Nuestra obsesión con el lenguaje, la mente y las reglas nos ciega del hecho que el aprendizaje principalmente se da por imitación, lo que dificulta la educación de los hijos y ciertamente de la ciudadanía. Exigimos orden y certeza, pero sin saberlo reforzamos lo contrario, ya que nuestros propios actos y lenguaje corporal no están en sintonía con lo que buscamos que cumplan.
Somos incongruentes con lo que pedimos, y ni siquiera reflejamos en actitud lo que deseamos para otros, lo que complica aun más las cosas. En pocas palabras, las palabras y los gritos no sirven de nada cuando no hay una estructura que las corrobóre.

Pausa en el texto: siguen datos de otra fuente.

(* ===== verification/BootSpec.v ===== *)
(** * Boot: the tasks the boot processor prepares *)
From Stdlib Require Import String.
From S2P Require Import Prelude Memory PageAlloc Slab Pmm KmallocSpec HeapFrame.
From S2P Require Import Klib KlibSpec Vmm Memmgr Lists Tasks TasksSpec TasksClaims TaskHeap.
From S2P Require Import Console Klog Devices DevicesSpec TimerSpec Descr DescrSpec Interrupts Boot.
Import Slab Pmm Klib Vmm Memmgr Lists Tasks Devices Descr Boot.

Section Queueing.
Context `{Hhdm} `{Linker} `{TaskLinker} {P : Type} `{!PageAllocator P}.

Implicit Types (h : heap P) (k : kernel (P := P)) (q : nat -> list Z) (L : list (Z * Z)).

(** Queueing a task of the world that is in no run queue. *)
Lemma schedule_world n func h B L q t s c :
  task_world n func h B L q -> (t, s) ∈ L -> (forall d, (d < MAX_CORES)%nat -> t ∉ q d) -> (c < MAX_CORES)%nat ->
  let m := sched_task t c (store 4 (h_mem h) (t + t_cpu_id) (Z.of_nat c)) in
  task_world n func (set_mem h m) B L (enqueue q c t) /\ task_cpu_id m t = Z.of_nat c /\
  agree (fun x => ~ in_range t sizeof_task x /\ ~ (exists a, is_node q a /\ in_range a 16 x)) (h_mem h) m.
Proof.
  intros W Hts Hn Hc m. set (m1 := store 4 (h_mem h) (t + t_cpu_id) (Z.of_nat c)).
  destruct (task_linker func h B L q W t s Hts) as ([Ht Ht'] & _ & Hrq).
  assert (agree (fun x => ~ in_range (t + t_cpu_id) 4 x) (h_mem h) m1) as Ha1 by (by apply agree_store).
  assert (forall a, is_node q a -> a + 16 <= t \/ t + sizeof_task <= a) as Hnodes.
  { intros a Ha. pose proof Ha as (d & Hd & [->|(u & Hu & ->)]).
    - unfold runqueue, MAX_CORES in *. lia.
    - destruct (tw_queued _ _ _ _ _ _ W d u Hd Hu) as [v Hv].
      destruct (tasks_disjoint func h B L q W t s u v Hts Hv) as [->|?]; [by destruct (Hn d Hd)|].
      unfold node, t_tasks_runnable, sizeof_task in *. lia. }
  assert (sched_ok m1 q) as Hs1.
  { eapply sched_ok_agree; [|apply W]. eapply agree_sub; [exact Ha1|]. intros x (a & Ha & Hx).
    destruct (Hnodes a Ha); unfold in_range, t_cpu_id, sizeof_task in *; lia. }
  assert (enqueueable q t) as Hen.
  { split_and!; [done|unfold node, t_tasks_runnable, sizeof_task in *; lia|]. intros a Ha.
    destruct (Hnodes a Ha); unfold node, t_tasks_runnable, sizeof_task in *; lia. }
  destruct (sched_task_ok m1 q c t Hs1 Hc Hen) as [Hs2 Ha2]. fold m1 in m. fold m in Hs2, Ha2.
  assert (forall x, owned L x -> ~ B x) as Hless by apply W.
  assert (forall x, in_range (t + t_cpu_id) 4 x -> in_range t sizeof_task x) as Hcpu
    by (unfold in_range, t_cpu_id, sizeof_task; lia).
  assert (forall x, in_range (node t) 16 x -> in_range t sizeof_task x) as Hnode
    by (unfold in_range, node, t_tasks_runnable, sizeof_task; lia).
  assert (agree (fun x => ~ in_range (t + t_cpu_id) 4 x /\ ~ in_range (node t) 16 x /\
      ~ exists a, is_node q a /\ in_range a 16 x) (h_mem h) m) as Ha.
  { etransitivity; [eapply agree_sub; [exact Ha1|by intros x []]|eapply agree_sub; [exact Ha2|]]. naive_solver. }
  split_and!.
  - split; try apply W.
    + apply heap_at_write; [apply W|]. eapply agree_sub; [exact Ha|]. intros x Hx.
      split_and!; [intros Hr%Hcpu|intros Hr%Hnode|intros (a & Hn' & Hr)]; (apply (Hless x); [|done]).
      * by apply (task_owned L t s).
      * by apply (task_owned L t s).
      * eapply (node_owned func h B L q W a); eauto.
    + eapply ring_agree; [|apply W]. eapply agree_sub; [exact Ha|]. intros x (b & Hb & Hx). split_and!.
      * intros Hr. pose proof (all_node_within func h B L q W t s b x Hts Hb Hx (Hcpu x Hr)).
        unfold in_range, t_cpu_id, t_tasks in *. lia.
      * intros Hr. pose proof (all_node_within func h B L q W t s b x Hts Hb Hx (Hnode x Hr)).
        unfold in_range, node, t_tasks_runnable, t_tasks in *. lia.
      * intros (a & Hn' & Hr). by eapply (queue_all_apart func h B L q W a b x).
    + done.
    + intros d u Hd [Hu|[-> ->]]%elem_enqueue; [by apply (tw_queued _ _ _ _ _ _ W d)|eauto].
    + intros u v Huv. eapply ready_agree; [|by apply (tw_ready _ _ _ _ _ _ W)].
      eapply agree_sub; [exact Ha|]. intros x Hx. split_and!.
      * intros Hr. rewrite (own_fields_same func h B L q W t s u v x Hts Huv Hx (Hcpu x Hr)) in Hx.
        unfold own_fields, in_range, t_cpu_id, t_priority in *. lia.
      * intros Hr. rewrite (own_fields_same func h B L q W t s u v x Hts Huv Hx (Hnode x Hr)) in Hx.
        unfold own_fields, in_range, node, t_tasks_runnable, t_priority in *. lia.
      * intros (a & Hn' & Hr). assert (in_range (node u) 16 x) as Hu.
        { apply (queue_node_within func h B L q W u v a x); try done.
          unfold own_fields, in_range, t_priority, sizeof_task in *. lia. }
        unfold own_fields, in_range, node, t_tasks_runnable, t_priority in *. lia.
  - unfold task_cpu_id. rewrite <- (load_agree 4 m1 m).
    + unfold m1. rewrite load_store_same by (simpl; unfold MAX_CORES in Hc; lia). apply swrap_small; unfold MAX_CORES in Hc; lia.
    + eapply agree_sub; [exact Ha2|]. intros x Hx [Hr|(a & Hn' & Hr)].
      * unfold in_range, node, t_tasks_runnable, t_cpu_id in *. lia.
      * destruct (Hnodes a Hn'); unfold in_range, t_cpu_id, sizeof_task in *; lia.
  - eapply agree_sub; [exact Ha|]. intros x [Hx Hq]. split_and!; auto.
Qed.
End Queueing.

(** ** Creating and queueing *)

Section Creating.
Context `{Hhdm} `{Linker} `{TaskLinker} {P : Type} `{!PageAllocator P}.

Implicit Types (h : heap P) (k : kernel (P := P)) (q : nat -> list Z) (L : list (Z * Z)).

(** The counters after [find_least_busy_cpu] and the CPU it chose. *)
Definition next_cpu (c : list Z) : list Z * nat :=
  let id := least_loop (MAX_CORES - 1) 1 c 0 (nth 0 c 0) in (<[id := s32 (nth id c 0 + 1)]> c, id).

(** The world of a kernel, with its counters. *)
Definition kernel_world (n : nat) (func : Z) k (B : Z -> Prop) L q (c : list Z) : Prop :=
  task_world n func (v_heap (k_vmm k)) B L q /\ percpu_task_counter k = c.

Lemma create_and_schedule_spec n func k B L q c :
  kernel_world (2 + n) func k B L q c -> 0 <= func < 2 ^ 64 -> ((next_cpu c).2 < MAX_CORES)%nat ->
  exists k' B' t s, create_and_schedule_kernel_task 64 func k = Some (k', t) /\
    kernel_world n func k' B' (L ++ [(t, s)]) (enqueue q (next_cpu c).2 t) (next_cpu c).1 /\
    percpu_current_task k' = percpu_current_task k /\ kernel_as (k_vmm k') = kernel_as (k_vmm k) /\
    (forall x, B' x -> B x) /\ (forall x, owned (L ++ [(t, s)]) x -> B x \/ owned L x) /\
    agree (fun x => ~ B x /\ ~ owned L x) (k_mem k) (k_mem k').
Proof.
  intros [W Hc] Hf Hid.
  destruct (create_kernel_task_spec n func k B L q W Hf) as (h' & B' & t & s & E & Ht & W' & Hex & Ha).
  assert (forall d, (d < MAX_CORES)%nat -> t ∉ q d) as Hn.
  { intros d Hd Hin. destruct (tw_queued _ _ _ _ _ _ W d t Hd Hin) as [v Hv].
    by apply (world_new_fresh n func h' B' L q t s W' v). }
  destruct (schedule_world n func h' B' (L ++ [(t, s)]) q t s (next_cpu c).2 W') as (W2 & _ & Ha2); [set_solver|done|done|].
  unfold create_and_schedule_kernel_task. rewrite E. cbn [mbind option_bind]. unfold find_least_busy_cpu.
  change (percpu_task_counter (set_kheap k h')) with (percpu_task_counter k). rewrite Hc.
  eexists _, B', t, s. split; [reflexivity|]. split_and!.
  - split; [exact W2|done].
  - done.
  - done.
  - intros x Hx. by apply (ex_left _ _ _ _ Hex).
  - intros x (o & r & [Eo|[[-> ->]|[-> ->]]]%region_snoc & Hx).
    + right. by exists o, r.
    + left. by apply (ex_task _ _ _ _ Hex).
    + left. by apply (ex_stack _ _ _ _ Hex).
  - etransitivity; [eapply agree_sub; [exact Ha|]|eapply agree_sub; [exact Ha2|]].
    + intros x [Hx Ho]. split; [done|]. intros Hb. apply Ho. by eapply node_bytes_owned.
    + intros x [Hx Ho]. split.
      * intros Hxt. by apply Hx, (ex_task _ _ _ _ Hex).
      * intros (a & Hn' & Hr'). apply Ho. eapply (node_owned func (v_heap (k_vmm k)) B L q W a); eauto.
Qed.

(** [scheduler_init] starts the world without tasks. *)
Lemma start_world n func k B :
  heap_at n (v_heap (k_vmm k)) B ->
  (forall x, in_range all_tasks 16 x \/ in_range percpu_cpu_runqueue 64 x -> ~ B x) ->
  task_world n func (v_heap (k_vmm (scheduler_init k))) B [] (fun _ => []) /\
  agree (fun x => ~ in_range all_tasks 16 x /\ ~ in_range percpu_cpu_runqueue 64 x)
    (k_mem k) (k_mem (scheduler_init k)).
Proof.
  intros HB Hl. destruct (scheduler_init_spec k) as (Hs & Hr & _).
  pose proof all_tasks_fit as [? ?]. pose proof percpu_cpu_runqueue_fit as [? ?].
  assert (agree (fun x => ~ in_range all_tasks 16 x /\ ~ in_range percpu_cpu_runqueue 64 x)
    (k_mem k) (k_mem (scheduler_init k))) as Ha.
  { change (k_mem (scheduler_init k)) with
      (fold_left (fun m i => list_init m (runqueue i)) (seq 0 MAX_CORES) (list_init (k_mem k) all_tasks)).
    etransitivity; [eapply agree_sub; [apply (list_init_spec _ all_tasks); lia|by intros x []]|].
    eapply agree_sub; [apply init_queues_spec; [apply NoDup_seq|intros c Hc%elem_of_seq; lia]|].
    intros x [_ Hx] c Hc%elem_of_seq Hr'. apply Hx. unfold runqueue, in_range, MAX_CORES in *. lia. }
  split; [|done]. change (v_heap (k_vmm (scheduler_init k))) with (set_mem (v_heap (k_vmm k)) (k_mem (scheduler_init k))).
  split; try done.
  - apply heap_at_write; [done|]. eapply agree_sub; [exact Ha|]. intros x Hx. split; intros Hr'; apply (Hl x); auto.
  - intros c t _ Ht. by apply elem_of_nil in Ht.
  - intros o r Ho. destruct o; simpl in Ho; try done; injection Ho as <-; simpl; lia.
  - pose proof list_heads_apart. intros o o' r r' Ho Ho' Hne. destruct o, o'; simpl in *; try done;
      injection Ho as <-; injection Ho' as <-; simpl; lia.
  - intros x (o & r & Ho & Hx). destruct o; simpl in Ho; try done; injection Ho as <-; apply Hl; auto.
  - intros t s Hts. by apply elem_of_nil in Hts.
Qed.

(** *** The five boot tasks *)

(** The queues after [smp_prepare]. *)
Definition boot_queues (q : nat -> list Z) (ts : list Z) : Prop :=
  exists t1 t2 t3 t4 t5, ts = [t1; t2; t3; t4; t5] /\
    q 0%nat = [t1; t5] /\ q 1%nat = [t2] /\ q 2%nat = [t3] /\ q 3%nat = [t4].
End Creating.

Section Prepare.
Context `{Hhdm} `{Linker} `{TaskLinker} `{BootLinker} {P : Type} `{!PageAllocator P}.

Implicit Types (s : machine (P := P)) (L : list (Z * Z)) (B : Z -> Prop).

(** The part of the machine the creation of tasks leaves alone. *)
Definition same_setup s s' : Prop :=
  m_idtr s' = m_idtr s /\ percpu_processor_ids s' = percpu_processor_ids s /\ cpu_id_ctr s' = cpu_id_ctr s /\
  percpu_current_task (m_kernel s') = percpu_current_task (m_kernel s) /\
  apic_base (m_dev s') = apic_base (m_dev s) /\ apic_timer_frequency (m_dev s') = apic_timer_frequency (m_dev s) /\
  kernel_as (k_vmm (m_kernel s')) = kernel_as (k_vmm (m_kernel s)).

(** From [s] with heap [B] and tasks [L] to [s']. *)
Record grown s B L s' B' L' : Prop := {
  gr_setup : same_setup s s';
  gr_total : total_cpus s' = total_cpus s;
  gr_heap x : B' x -> B x;
  gr_owned x : owned L' x -> B x \/ owned L x;
  gr_frame : agree (fun x => ~ B x /\ ~ owned L x) (k_mem (m_kernel s)) (k_mem (m_kernel s'));
}.

Lemma grown_trans s B L s1 B1 L1 s2 B2 L2 :
  grown s B L s1 B1 L1 -> grown s1 B1 L1 s2 B2 L2 -> grown s B L s2 B2 L2.
Proof.
  intros [(A1 & A2 & A3 & A4 & A5 & A6 & A7) T1 HB1 O1 F1] [(C1 & C2 & C3 & C4 & C5 & C6 & C7) T2 HB2 O2 F2]. split.
  - unfold same_setup. split_and!; congruence.
  - congruence.
  - auto.
  - intros x [Hx|Hx]%O2; [left; auto|auto].
  - etransitivity; [exact F1|]. eapply agree_sub; [exact F2|]. intros x [Hx Ho]. split; [auto|].
    intros [?|?]%O1; auto.
Qed.

Lemma create_idle_spec n s B L q c :
  kernel_world (2 + n) boot_idle_task_addr (m_kernel s) B L q c -> ((next_cpu c).2 < MAX_CORES)%nat ->
  exists s' B' t v, create_idle 64 s = Some (s', t) /\
    kernel_world n boot_idle_task_addr (m_kernel s') B' (L ++ [(t, v)]) (enqueue q (next_cpu c).2 t) (next_cpu c).1 /\
    grown s B L s' B' (L ++ [(t, v)]).
Proof.
  intros W Hid.
  destruct (create_and_schedule_spec _ _ _ _ _ _ _ W boot_idle_task_range Hid)
    as (k' & B' & t & v & E & W' & Hcur & Has & HB & Ho & Ha).
  unfold create_idle. rewrite E. exists (set_kernel s k'), B', t, v. split_and!; try done.
Qed.

Lemma init_counters n : (n <= 4)%nat -> init_ctr_loop n 0 (replicate MAX_CORES 0) = Some (replicate MAX_CORES 0).
Proof. intros Hn. do 5 (destruct n as [|n]; [reflexivity|]). lia. Qed.
End Prepare.

(** [smp_init] up to its loop: with room for five tasks and their
    stacks the tasks exist and are spread over the four queues. *)
Lemma smp_prepare_spec `{ApicReadback} `{Hhdm} `{Linker} `{TaskLinker} `{BootLinker}
    {P : Type} `{!PageAllocator P} n r (s : machine (P := P)) B :
  kernel_world (10 + n) boot_idle_task_addr (m_kernel s) B [] (fun _ => []) (replicate MAX_CORES 0) ->
  (length (lapic_ids r) <= MAX_CORES)%nat ->
  apic_base (m_dev s) <> 0 -> 0 <= apic_timer_frequency (m_dev s) < 2 ^ 32 ->
  exists s' B' L q, smp_prepare 64 r s = Some s' /\
    kernel_world n boot_idle_task_addr (m_kernel s') B' L q [2; 1; 1; 1] /\ boot_queues q (map fst L) /\
    total_cpus s' = cpu_count r /\ grown (set_total s (cpu_count r)) B [] s' B' L.
Proof.
  intros W Hlen Hb Hf. unfold smp_prepare, on_dev.
  set (d0 := log_event (m_dev s) (Log Klog.Success "Found %lu CPUs\n" [Num (cpu_count r)])).
  destruct (apic_timer_init_cpu_correct (bsp_lapic_id r) d0) as (d1 & x & E1 & Hb1 & Hf1 & _).
  destruct (apic_timer_set_frequency_correct 100 d1) as (d2 & E2 & Hb2 & Hf2 & _).
  { rewrite Hb1. done. }
  { lia. }
  { rewrite Hf1. done. }
  unfold klog. rewrite emit_bind. fold d0. rewrite (bind_eq _ _ _ _ _ E1), E2. cbn [mbind option_bind].
  assert (cpu_count r = s32 (cpu_count r)) as Ecount.
  { symmetry. apply swrap_small; unfold cpu_count, MAX_CORES in *; lia. }
  rewrite <- Ecount. cbn [set_total total_cpus].
  assert (Z.to_nat (cpu_count r) = length (lapic_ids r)) as -> by (unfold cpu_count; lia).
  destruct W as [W Hc]. change (m_kernel (set_total (set_mdev s d2) _)) with (m_kernel s).
  unfold init_task_ctr. rewrite Hc, init_counters by done. cbn [mbind option_bind].
  set (s0 := set_kernel _ _).
  assert (kernel_world (10 + n) boot_idle_task_addr (m_kernel s0) B [] (fun _ => []) (replicate MAX_CORES 0)) as W0 by done.
  assert (grown (set_total s (cpu_count r)) B [] s0 B []) as G0.
  { split; try done; [|auto]. unfold same_setup. split_and!; try done; cbn; [by rewrite Hb2, Hb1|by rewrite Hf2, Hf1]. }
  clearbody s0.
  destruct (create_idle_spec (8 + n) s0 B _ _ _ W0) as (s1 & B1 & t1 & v1 & C1 & W1 & G1); [vm_compute; lia|].
  pose proof (grown_trans _ _ _ _ _ _ _ _ _ G0 G1) as G01. clear G0 G1 W0.
  destruct (create_idle_spec (6 + n) s1 B1 _ _ _ W1) as (s2 & B2 & t2 & v2 & C2 & W2 & G2); [vm_compute; lia|].
  pose proof (grown_trans _ _ _ _ _ _ _ _ _ G01 G2) as G02. clear G01 G2 W1.
  destruct (create_idle_spec (4 + n) s2 B2 _ _ _ W2) as (s3 & B3 & t3 & v3 & C3 & W3 & G3); [vm_compute; lia|].
  pose proof (grown_trans _ _ _ _ _ _ _ _ _ G02 G3) as G03. clear G02 G3 W2.
  destruct (create_idle_spec (2 + n) s3 B3 _ _ _ W3) as (s4 & B4 & t4 & v4 & C4 & W4 & G4); [vm_compute; lia|].
  pose proof (grown_trans _ _ _ _ _ _ _ _ _ G03 G4) as G04. clear G03 G4 W3.
  destruct (create_idle_spec n s4 B4 _ _ _ W4) as (s5 & B5 & t5 & v5 & C5 & W5 & G5); [vm_compute; lia|].
  pose proof (grown_trans _ _ _ _ _ _ _ _ _ G04 G5) as G05. clear G04 G5 W4.
  rewrite C1. cbn [mbind option_bind]. rewrite C2. cbn [mbind option_bind]. rewrite C3. cbn [mbind option_bind].
  rewrite C4. cbn [mbind option_bind]. rewrite C5. cbn [mbind option_bind]. rewrite emit_end. cbn [mbind option_bind].
  eexists _, B5, _, _. split; [reflexivity|]. split_and!.
  - exact W5.
  - exists t1, t2, t3, t4, t5. split_and!; done.
  - exact (gr_total _ _ _ _ _ _ G05).
  - eapply grown_trans; [exact G05|]. split; try done; auto.
Qed.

Esto porque la base donde se montan los conceptos y la mente que forman nuestra cultura es la estructura mamifero-mimético-emocional, misma que tardó millones de años en desarrollarse, y que con todo y supuesta racionalidad perpetua subyace a la vigilia que presumimos como especie. Es así que aunque nadie se percate los participantes en un evento comunicativo inconscientemente recogen las señales emanadas del cuerpo y su proceder antes de escuchar lo que se dice.
Por eso es fundamental el revisar nuestra forma de comunicar, pero también su congruencia, ya que eventualmente esto será lo que predomine como ejemplo para los demás sean estos familiares, amigos o partidarios.
Ulteriormente, de la incongruencia a la mentira no hay mucho trecho. La mentira es simplemente el disfraz patológico de la incongruencia.